[Extracted data — start]
Lemma years_In (df : list YearlyRow) (y : Z) :
  In y (years df) <-> In y (map year df).
Proof.
  unfold years. split; intros H.
  - apply unique_In.
    eapply Permutation_in; [apply Permutation_sym, sorted_reverse_perm |].
    exact H.
  - eapply Permutation_in; [apply sorted_reverse_perm |].
    apply unique_In. exact H.
Qed.

Lemma years_descending (df : list YearlyRow) : StronglySorted Z.gt (years df).
Proof.
  unfold years. apply descending_nodup_strict.
  - apply sorted_reverse_sorted.
  - eapply Permutation_NoDup; [apply sorted_reverse_perm |].
    apply unique_NoDup.
Qed.

(** The select box offers exactly the years that occur in the frame, each
    once and latest first, and the render pass succeeds for every option. *)
Theorem years_options (df_yearly : list YearlyRow) :
  (forall y, In y (years df_yearly) <-> In y (map year df_yearly))
  /\ StronglySorted Z.gt (years df_yearly)
  /\ NoDup (years df_yearly)
  /\ (forall y, In y (years df_yearly) -> exists k, kpis df_yearly y = Ok k).
Proof.
  split; [apply years_In |]. split; [apply years_descending |]. split.
  - unfold years. eapply Permutation_NoDup; [apply sorted_reverse_perm |].
    apply unique_NoDup.
  - intros y Hy. apply kpis_ok. apply years_In. exact Hy.
Qed.

Lemma descending_last (l : list Z) (d x : Z) :
  StronglySorted Z.gt l -> In x l -> (last l d <= x)%Z.
Proof.
  induction 1 as [|h t Ht IH Hall]; intros Hin; [destruct Hin |].
  destruct t as [|h' t'].
  - destruct Hin as [-> | []]. cbn. lia.
  - change (last (h :: h' :: t') d) with (last (h' :: t') d).
    destruct Hin as [-> | Hin].
    + rewrite Forall_forall in Hall.
      assert (Hl : In (last (h' :: t') d) (h' :: t')).
      { destruct (exists_last (l := h' :: t')) as (l0 & a & E);
          [discriminate |].
        rewrite E, last_last. apply in_or_app. right. left. reflexivity. }
      specialize (Hall _ Hl). lia.
    + apply IH. exact Hin.
Qed.
Lemma unquote_rune_step c t u out n :
  rune_self <= ord c -> invalid_step (decode_rune (String c t)) = false ->
  append_string_step (String c t) = Some (out, n) ->
  unquote_step (out +:+ u) = Some (stake n (String c t), String.length out).
Proof.
  intros Hc Hv. pose proof (decode_encode_bytes (String c t) ltac:(done) Hv) as Henc.
  pose proof (decode_rune_prefix (String c t) u ltac:(done) Hv) as Hpre.
  pose proof (decode_rune_size (String c t) ltac:(done)) as Hsz.
  unfold append_string_step. rewrite decode_rune_stake4.
  destruct (Z.ltb_spec (ord c) rune_self); [lia|].
  destruct (decode_rune (String c t)) as [r size] eqn:E. simpl in Henc, Hpre, Hsz, Hv.
  unfold invalid_step in Hv. simpl in Hv. rewrite Hv.
  destruct (Z.eqb_spec r 0x2028) as [->|]; [|destruct (Z.eqb_spec r 0x2029) as [->|]].
  - intros [= <- <-]. rewrite Henc. vm_compute. reflexivity.
  - intros [= <- <-]. rewrite Henc. vm_compute. reflexivity.
  - intros [= <- <-]. destruct size as [|k]; [lia|]. cbn [stake]. rewrite sapp_cons.
    unfold unquote_step. unfold rune_self in *.
    destruct (Z.eqb_spec (ord c) b_backslash); [unfold b_backslash in *; lia|].
    destruct (Z.eqb_spec (ord c) b_quote); [unfold b_quote in *; lia|].
    destruct (Z.ltb_spec (ord c) 0x20); [lia|]. destruct (Z.ltb_spec (ord c) 0x80); [lia|].
    cbn [orb]. rewrite <- sapp_cons.
    change (String c (stake k t)) with (stake (S k) (String c t)). rewrite Hpre, Henc.
    f_equal. f_equal. rewrite <- Henc, slength_stake. cbn [String.length] in *. lia.
Qed.

Lemma unquote_escape_step c t u out n :
  invalid_step (decode_rune (String c t)) = false ->
  append_string_step (String c t) = Some (out, n) ->
  unquote_step (out +:+ u) = Some (stake n (String c t), String.length out).
Proof.
  intros Hv Hs. destruct (Z.ltb_spec (ord c) rune_self).
  - destruct (unquote_ascii_step c t u out n) as [-> ->]; done.
  - apply unquote_rune_step; done.
Qed.

Lemma unquote_step_progress c t out n :
  unquote_step (String c t) = Some (out, n) -> (1 <= n)%nat.
Proof.
  unfold unquote_step. pose proof (decode_rune_size1 c t) as Hz.
  destruct (decode_rune (String c t)) as [rr sz] eqn:E. simpl in Hz.
  destruct t as [|e t']; repeat case_if; intros Hs; inversion Hs; subst; lia.
Qed.

Lemma unquote_escape_string s : utf8_valid s = true -> scan unquote_step (escape_string s) = Some s.
Proof.
  remember (String.length s) as m eqn:Em. revert s Em.
  induction m as [m IH] using lt_wf_ind. intros [|c t] Em Hv; [done|].
  destruct (append_string_step_some c t) as (out & n & Hs).
  rewrite utf8_valid_cons in Hv. apply andb_true_iff in Hv as [Hi Hv].
  apply negb_true_iff in Hi.
  pose proof (append_string_step_size _ _ _ _ Hs) as Hn. rewrite <- Hn in Hv.
  pose proof (append_string_step_progress _ _ _ _ Hs) as Hp.
  rewrite (escape_string_cons _ _ _ _ Hs).
  assert (out <> "") as Hne.
  { intros ->. pose proof (unquote_escape_step c t "" "" n Hi Hs). done. }
  rewrite (scan_app unquote_step unquote_step_progress out _ (stake n (String c t)));
    [|done|by apply unquote_escape_step].
  rewrite (IH (String.length (sdrop n (String c t)))); [|rewrite slength_sdrop; simpl in *; lia|done|done].
  simpl. by rewrite stake_sdrop.
Qed.

(** ** The fast path of [unquoteBytes] *)

Lemma last_char_snoc s c : last_char (s +:+ String c "") = Some c.
Proof.
  unfold last_char. rewrite slength_app. cbn [String.length].
  replace (pred (String.length s + 1)) with (String.length s) by lia. apply sget_snoc.
Qed.
(* ===== verification/Store.v ===== *)
(** * Store: the key-value store that holds the sessions

    The handlers talk to Redis through go-redis with three commands:
    [Set(ctx, key, value, ttl).Err()] in [handleCallback] (line 126),
    [Get(ctx, key).Result()] in [getUser] (line 160) and
    [Del(ctx, key)] in [handleLogout] (line 144).

    - [SessionStore] is the interface the handlers are written against:
      the three commands, each taking the clock (Unix nanoseconds, the
      value of Go's [time.Now().UnixNano()]).
    - [SessionStoreLaws] is what a store promises to the handlers; the
      theorems of [Session] use only these laws.
    - [RedisModel] is Redis driven by go-redis: the keyspace as a
      [gmap] from keys to a value and an optional deadline in
      milliseconds, lazy expiry by [now > when] (Redis' [keyIsExpired]),
      and an availability flag (a server that is down answers every
      command with a connection error).  It is an instance of the class
      and discharges the laws. *)

From S2P Require Import Prelude.

(** What [Get(...).Result()] gives back: a value, [redis.Nil], or
    another error. *)
Inductive get_reply :=
| GetOk (v : string)
| GetNil
| GetErr (e : string).

(** The error of a command whose value the handlers do not read
    ([.Err()]): [None] is Go's [nil]. *)
Abbreviation cmd_err := (option string).

Class SessionStore (S : Type) := {
  store_empty : S;
  store_get : Z -> string -> S -> get_reply;
  store_set : Z -> string -> string -> Z -> S -> cmd_err * S;
  store_del : Z -> string -> S -> cmd_err * S;
}.

(** One millisecond, the granularity of Redis' clock, in nanoseconds. *)
Definition millisecond : Z := 1000000.
Definition second : Z := 1000000000.

(** The laws.  A TTL [d] (nanoseconds, a whole number of milliseconds)
    set at time [t] keeps the key readable up to [t + d] and makes it
    unreadable from [t + d + 1ms] on; in between, Redis' millisecond
    clock decides. *)
Class SessionStoreLaws (S : Type) `{SessionStore S} := {
  get_empty t k : store_get t k store_empty = GetNil;
  set_get_hit t k v d s s' t' :
    store_set t k v d s = (None, s') -> 0 < d -> d mod millisecond = 0 ->
    t <= t' <= t + d -> store_get t' k s' = GetOk v;
  set_get_expired t k v d s s' t' :
    store_set t k v d s = (None, s') -> 0 < d -> d mod millisecond = 0 ->
    t + d + millisecond <= t' -> store_get t' k s' = GetNil;
  set_get_same t k v d s s' t' :
    store_set t k v d s = (None, s') ->
    store_get t' k s' = GetOk v \/ store_get t' k s' = GetNil;
  set_get_other t k v d s s' t' k' :
    store_set t k v d s = (None, s') -> k <> k' ->
    store_get t' k' s' = store_get t' k' s;
  set_err_keeps t k v d s e s' : store_set t k v d s = (Some e, s') -> s' = s;
  del_get t k s s' t' : store_del t k s = (None, s') -> store_get t' k s' = GetNil;
  del_get_other t k s s' t' k' :
    store_del t k s = (None, s') -> k <> k' ->
    store_get t' k' s' = store_get t' k' s;
  del_err_keeps t k s e s' : store_del t k s = (Some e, s') -> s' = s;
}.

Module RedisModel.

(** The keyspace: each key has its value and, when it has a TTL, the
    millisecond after which it is expired. *)
Record redis := mk_redis {
  rd_keys : gmap string (string * option Z);
  rd_up : bool;
}.

Definition conn_refused : string :=
  "dial tcp [::1]:6379: connect: connection refused".

(** Redis' [mstime()] read at the Go clock [t]. *)
Definition ms_of (t : Z) : Z := t `div` millisecond.

(** The expiry argument go-redis appends to SET ([cmdable.Set]). *)
Inductive set_expiry :=
| NoExpiry
| KeepTTL
| EX (sec : Z)
| PX (ms : Z).

(** go-redis' [KeepTTL] duration. *)
Definition keep_ttl : Z := -1.

Definition use_precise (d : Z) : bool :=
  (d <? second) || negb (d mod second =? 0).

Definition format_ms (d : Z) : Z :=
  if (0 <? d) && (d <? millisecond) then 1 else d `quot` millisecond.

Definition format_sec (d : Z) : Z :=
  if (0 <? d) && (d <? second) then 1 else d `quot` second.

Definition set_expiry_arg (d : Z) : set_expiry :=
  if 0 <? d then
    if use_precise d then PX (format_ms d) else EX (format_sec d)
  else if d =? keep_ttl then KeepTTL else NoExpiry.

(** [keyIsExpired]: a key with deadline [when] is expired when
    [now > when]. *)
Definition alive (now_ms : Z) (e : option Z) : bool :=
  match e with
  | None => true
  | Some w => negb (w <? now_ms)
  end.

Definition live_entry (now_ms : Z) (k : string) (m : gmap string (string * option Z))
  : option (string * option Z) :=
  match m !! k with
  | Some (v, e) => if alive now_ms e then Some (v, e) else None
  | None => None
  end.

Definition invalid_expire : string := "ERR invalid expire time in 'set' command".

(** SET key value [EX sec | PX ms | KEEPTTL] ([setGenericCommand]). *)
Definition set_command (now_ms : Z) (k v : string) (x : set_expiry)
    (m : gmap string (string * option Z)) : cmd_err * gmap string (string * option Z) :=
  match x with
  | NoExpiry => (None, <[k := (v, None)]> m)
  | KeepTTL =>
      let e := match live_entry now_ms k m with Some (_, e) => e | None => None end in
      (None, <[k := (v, e)]> m)
  | EX sec =>
      if sec <=? 0 then (Some invalid_expire, m)
      else (None, <[k := (v, Some (now_ms + sec * 1000))]> m)
  | PX ms =>
      if ms <=? 0 then (Some invalid_expire, m)
      else (None, <[k := (v, Some (now_ms + ms))]> m)
  end.

Definition redis_get (t : Z) (k : string) (r : redis) : get_reply :=
  if rd_up r then
    match live_entry (ms_of t) k (rd_keys r) with
    | Some (v, _) => GetOk v
    | None => GetNil
    end
  else GetErr conn_refused.

Definition redis_set (t : Z) (k v : string) (d : Z) (r : redis) : cmd_err * redis :=
  if rd_up r then
    let '(err, m) := set_command (ms_of t) k v (set_expiry_arg d) (rd_keys r) in
    (err, mk_redis m true)
  else (Some conn_refused, r).

Definition redis_del (t : Z) (k : string) (r : redis) : cmd_err * redis :=
  if rd_up r then (None, mk_redis (delete k (rd_keys r)) true)
  else (Some conn_refused, r).

Definition redis_empty : redis := mk_redis ∅ true.

#[export] Instance redis_store : SessionStore redis := {
  store_empty := redis_empty;
  store_get := redis_get;
  store_set := redis_set;
  store_del := redis_del;
}.

(** ** Arithmetic of the deadline *)

Lemma mod0_mul d m : m <> 0 -> d mod m = 0 -> d = (d / m) * m.
Proof. intros Hm H. rewrite (Z.div_mod d m Hm) at 1. rewrite H. lia. Qed.

Lemma ms_of_shift t d :
  d mod millisecond = 0 -> ms_of (t + d) = ms_of t + d / millisecond.
Proof.
  intros H. unfold ms_of. rewrite (Z.div_mod d millisecond) at 1 by done.
  rewrite H, Z.add_0_r, Z.mul_comm, Z.div_add by done. done.
Qed.

Lemma format_sec_ms d :
  0 < d -> d mod second = 0 -> (d `quot` second) * 1000 = d / millisecond.
Proof.
  unfold second, millisecond. intros. rewrite Z.quot_div_nonneg by lia.
  rewrite (mod0_mul d 1000000000) at 2 by done.
  replace (d / 1000000000 * 1000000000) with ((d / 1000000000 * 1000) * 1000000) by lia.
  rewrite Z.div_mul by done. done.
Qed.

Lemma format_ms_exact d :
  0 < d -> d mod millisecond = 0 -> format_ms d = d / millisecond /\ 0 < d / millisecond.
Proof.
  unfold format_ms. intros. rewrite Z.quot_div_nonneg by (unfold millisecond; lia).
  pose proof (mod0_mul d millisecond ltac:(done) H0). unfold millisecond in *.
  repeat case_if; simpl; lia.
Qed.

(** ** The three commands *)

(** A SET that succeeds writes the key, with some deadline, and leaves
    the server up. *)
Lemma redis_set_ok t k v d r r' :
  redis_set t k v d r = (None, r') ->
  exists e, r' = mk_redis (<[k := (v, e)]> (rd_keys r)) true.
Proof.
  unfold redis_set, set_command. destruct (rd_up r); [|done].
  destruct (set_expiry_arg d) as [| |sec|ms];
    try destruct (sec <=? 0); try destruct (ms <=? 0); intros Hs; invc Hs; eauto.
Qed.

(** With a positive whole-millisecond TTL [d] set at [t], the deadline
    is the millisecond of [t] plus [d] in milliseconds, whether
    go-redis sends [EX] or [PX]. *)
Lemma redis_set_deadline t k v d r r' :
  0 < d -> d mod millisecond = 0 -> redis_set t k v d r = (None, r') ->
  r' = mk_redis (<[k := (v, Some (ms_of t + d / millisecond))]> (rd_keys r)) true.
Proof.
  intros Hd Hm. unfold redis_set, set_command, set_expiry_arg.
  destruct (rd_up r); [|done]. destruct (Z.ltb_spec 0 d); [|lia].
  destruct (use_precise d) eqn:Hp.
  - destruct (format_ms_exact d Hd Hm) as [-> Hpos]. case_if; [lia|].
    intros Hs; by invc Hs.
  - unfold use_precise, format_sec in *.
    destruct (Z.ltb_spec d second); [done|].
    destruct (Z.eqb_spec (d mod second) 0); [|done].
    destruct (Z.ltb_spec d second); [lia|]. rewrite andb_false_r.
    assert (0 < d `quot` second).
    { rewrite Z.quot_div_nonneg by (unfold second; lia).
      apply Z.div_str_pos. unfold second in *; lia. }
    case_if; [lia|].
    rewrite format_sec_ms by (done || lia). intros Hs; by invc Hs.
Qed.

Lemma redis_get_insert_eq t k v e m :
  redis_get t k (mk_redis (<[k := (v, e)]> m) true) =
  if alive (ms_of t) e then GetOk v else GetNil.
Proof. unfold redis_get, live_entry. simpl. rewrite lookup_insert_eq. by case_if. Qed.

#[export] Instance redis_laws : SessionStoreLaws redis.
Proof.
  constructor.
  - done.
  - intros t k v d s s' t' Hs Hd Hm Ht.
    rewrite (redis_set_deadline _ _ _ _ _ _ Hd Hm Hs). simpl.
    rewrite redis_get_insert_eq. simpl.
    assert (ms_of t' <= ms_of (t + d)) by (apply Z.div_le_mono; [done|lia]).
    rewrite ms_of_shift in H by done. by case_if; [lia|].
  - intros t k v d s s' t' Hs Hd Hm Ht.
    rewrite (redis_set_deadline _ _ _ _ _ _ Hd Hm Hs). simpl.
    rewrite redis_get_insert_eq. simpl.
    assert (ms_of (t + d + millisecond) <= ms_of t') by (apply Z.div_le_mono; [done|lia]).
    rewrite !ms_of_shift in H by done. change (millisecond / millisecond) with 1 in H.
    by case_if; [|lia].
  - intros t k v d s s' t' Hs. destruct (redis_set_ok _ _ _ _ _ _ Hs) as [e ->].
    simpl. rewrite redis_get_insert_eq. case_if; auto.
  - intros t k v d s s' t' k' Hs Hne. simpl.
    destruct (redis_set_ok _ _ _ _ _ _ Hs) as [e ->].
    unfold redis_set in Hs. destruct s as [m up]. simpl in *.
    destruct up; [|done].
    unfold redis_get, live_entry. simpl. by rewrite lookup_insert_ne.
  - intros t k v d [m []] e s' Hs; simpl in Hs; unfold redis_set, set_command in Hs;
      simpl in Hs; [|by invc Hs].
    destruct (set_expiry_arg d) as [| |sec|ms];
      try destruct (sec <=? 0); try destruct (ms <=? 0); by invc Hs.
  - intros t k [m []] s' t' Hs; simpl in Hs; unfold redis_del in Hs; simpl in Hs;
      [|done]. invc Hs. simpl. unfold redis_get, live_entry. simpl.
    by rewrite lookup_delete_eq.
  - intros t k [m []] s' t' k' Hs Hne; simpl in Hs; unfold redis_del in Hs; simpl in Hs;
      [|done]. invc Hs. simpl. unfold redis_get, live_entry. simpl.
    by rewrite lookup_delete_ne.
  - intros t k [m []] e s' Hs; simpl in Hs; unfold redis_del in Hs; simpl in Hs;
      by invc Hs.
Qed.

(** A server that is down rejects every command and keeps its keys. *)
Lemma redis_down_get t k r : rd_up r = false -> redis_get t k r = GetErr conn_refused.
Proof. unfold redis_get. by intros ->. Qed.

Lemma redis_down_del t k r : rd_up r = false -> redis_del t k r = (Some conn_refused, r).
Proof. unfold redis_del. by intros ->. Qed.

Lemma redis_down_set t k v d r :
  rd_up r = false -> redis_set t k v d r = (Some conn_refused, r).
Proof. unfold redis_set. by intros ->. Qed.

End RedisModel.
[Extracted data — finish]
Could you repeat exactly the lines above from the line with "clock decides. *)" up to and including the line with "t + d + millisecond <= t'", and only those?

**Answer space**
    clock decides. *)
Class SessionStoreLaws (S : Type) `{SessionStore S} := {
  get_empty t k : store_get t k store_empty = GetNil;
  set_get_hit t k v d s s' t' :
    store_set t k v d s = (None, s') -> 0 < d -> d mod millisecond = 0 ->
    t <= t' <= t + d -> store_get t' k s' = GetOk v;
  set_get_expired t k v d s s' t' :
    store_set t k v d s = (None, s') -> 0 < d -> d mod millisecond = 0 ->
    t + d + millisecond <= t' -> store_get t' k s' = GetNil;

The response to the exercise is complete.